資源Rは排他的に使用されるため,先に資源Rを使用開始したタスクが優先され,後から要求したタスクは待たされます。タスクAはCPU10ミリ秒の処理後,時刻10から資源Rを50ミリ秒使用し(時刻60まで),その後CPUで60ミリ秒処理して時刻120に完了します。タスクBはCPU40ミリ秒の処理を終えた時刻40の時点で資源Rを使おうとしますが,Aが時刻60まで資源Rを使用中のため待たされ,時刻60から50ミリ秒(時刻110まで)資源Rを使用し,その後CPUで30ミリ秒処理して時刻140に完了します。両タスクが完了するまでの時間は,遅い方のタスクBの完了時刻である140ミリ秒です。

選択肢ごとの解説

  • 誤り。120は,タスクAの完了時刻であり,タスクBが資源Rの競合で待たされることを考慮していません。

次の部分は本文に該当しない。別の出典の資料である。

Lemma moved_step r w eof s s' e :
  moved r w eof s -> os_trace s' = e :: os_trace s ->
  moved (r ++ event_received dfd e) (w ++ event_sent fd e) (event_eof dfd e || eof) s'.
Proof.
  intros (new & Ht & <- & <- & <-) Ht'. exists (e :: new). by rewrite Ht', Ht.
Qed.

(** An event that moves no data. *)
Lemma moved_quiet r w eof s s' e :
  moved r w eof s -> os_trace s' = e :: os_trace s ->
  event_received dfd e = [] -> event_sent fd e = [] -> event_eof dfd e = false -> moved r w eof s'.
Proof.
  intros Hm Ht Er Es Ee. pose proof (moved_step _ _ _ _ _ _ Hm Ht) as H.
  by rewrite Er, Es, Ee, !app_nil_r in H.
Qed.

(** The build modelled has no rate limit. *)
Lemma rate_limit_off n : rate_limit (W := W) fuel n = mret tt.
Proof. unfold rate_limit, rate_limit_with. by case_if. Qed.

Lemma recv_data_flow d w eof len s :
  flow d w eof s ->
  wp (ftp_session_recv_data fuel len)
    (fun r s' => match r with
                 | inl _ => flow d w eof s'
                 | inr b => flow (d ++ b) w (bool_decide (b = []) || eof) s'
                 end) (fun _ => False) s.
Proof.
  intros (r & Hm & -> & Hf & Hc). unfold ftp_session_recv_data.
  wp_case; [by apply wp_ret; exists r|]. wp_step. wp_step. wp_case; [by apply wp_ret; exists r|].
  wp_step. wp_step. pose proof (moved_step _ _ _ _
    (SysSt w0 (if e =? 0 then os_errno (sysw s) else e)
       (Ev (SysRecv (data_fd (ses s)) len) r0 :: os_trace (sysw s))) _ Hm eq_refl) as Hm'.
  simpl in Hm'. rewrite Hf, Z.eqb_refl, app_nil_r in Hm'. rewrite Hf.
  destruct r0 as [[|x b]|]; simpl in Hm'; rewrite ?app_nil_r in Hm'.
  - apply wp_ret. exists r. by rewrite app_nil_r.
  - wp_step. wp_step. destruct (decode_step cph r (x :: b) _ Hc) as (E1 & E2 & E3).
    cbn [ses]. destruct (if negb _ then _ else _) as [b' ctx']. simpl in E1, E2, E3.
    rewrite rate_limit_off. repeat wp_step. exists (r ++ x :: b).
    rewrite E1, bool_decide_false by (by intros ->). split; [|done].
    by eapply moved_quiet; [exact Hm'|..].
  - apply wp_ret. by exists r.
Qed.

Lemma write_loop_flow n rest count r w eof s :
  moved r w eof s ->
  wp (write_all_loop n fd rest count)
    (fun res s' => (res = count /\ moved r (w ++ rest) eof s') \/
                   (res = -1 /\ os_errno s' <> 0)) (fun _ => True) s.
Proof.
  revert rest w s. induction n as [|n IH]; intros rest w s Hm; [done|].
  cbn [write_all_loop]. destruct rest as [|x rest']; [apply wp_ret; left; by rewrite app_nil_r|].
  set (rest := x :: rest'). clearbody rest. set (chunk := if _ <? _ then _ else _).
  wp_step. wp_step. rename H into E.
  pose proof (moved_step _ _ _ _
    (SysSt w0 (if e =? 0 then os_errno s else e)
       (Ev (SysWrite fd (take (Z.to_nat chunk) rest)) r0 :: os_trace s)) _ Hm eq_refl) as Hm'.
  simpl in Hm'. rewrite Z.eqb_refl, app_nil_r in Hm'. simpl in Hm'.
  apply write_le in E as Hn. unfold strlen in Hn. rewrite length_take in Hn. wp_case.
  - eapply wp_mono; [apply IH; exact Hm'| |done].
    intros res s' [[-> Hs]|]; [|by right]. left. split; [done|].
    rewrite take_take, <- app_assoc in Hs. replace (_ `min` _)%nat with (Z.to_nat r0) in Hs by lia.
    by rewrite take_drop in Hs.
  - rewrite app_nil_r in Hm'. wp_case.
    + repeat wp_step. by right.
    + wp_step. wp_step. zbool. pose proof (write_errno _ _ _ _ _ _ E ltac:(lia)) as He.
      destruct (Z.eqb_spec e 0); [done|]. wp_case; [by apply IH|]. apply wp_ret. by right.
Qed.

Lemma write_all_flow b r w eof s :
  moved r w eof s ->
  wp (pal_file_write_all fuel fd b)
    (fun res s' => if res =? strlen b then moved r (w ++ b) eof s' else os_errno s' <> 0)
    (fun _ => True) s.
Proof.
  intros Hm. unfold pal_file_write_all. wp_case.
  - repeat wp_step. unfold strlen. by destruct (Z.eqb_spec (-1) (Z.of_nat (length b))); [lia|].
  - eapply wp_mono; [by apply write_loop_flow| |done]. intros res s' [[-> Hs]|[-> He]].
    + by rewrite Z.eqb_refl.
    + unfold strlen. by destruct (Z.eqb_spec (-1) (Z.of_nat (length b))); [lia|].
Qed.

  • 正しい。資源Rの競合によってタスクBが待たされるため,両タスクの完了までに140ミリ秒を要します。
  • 誤り。150は,資源Rの待ち時間や実行順序を誤って計算した場合に得られる値です。
  • 誤り。200は,資源Rの競合による待ち時間を二重に計算するなど,計算を誤った場合に得られる値です。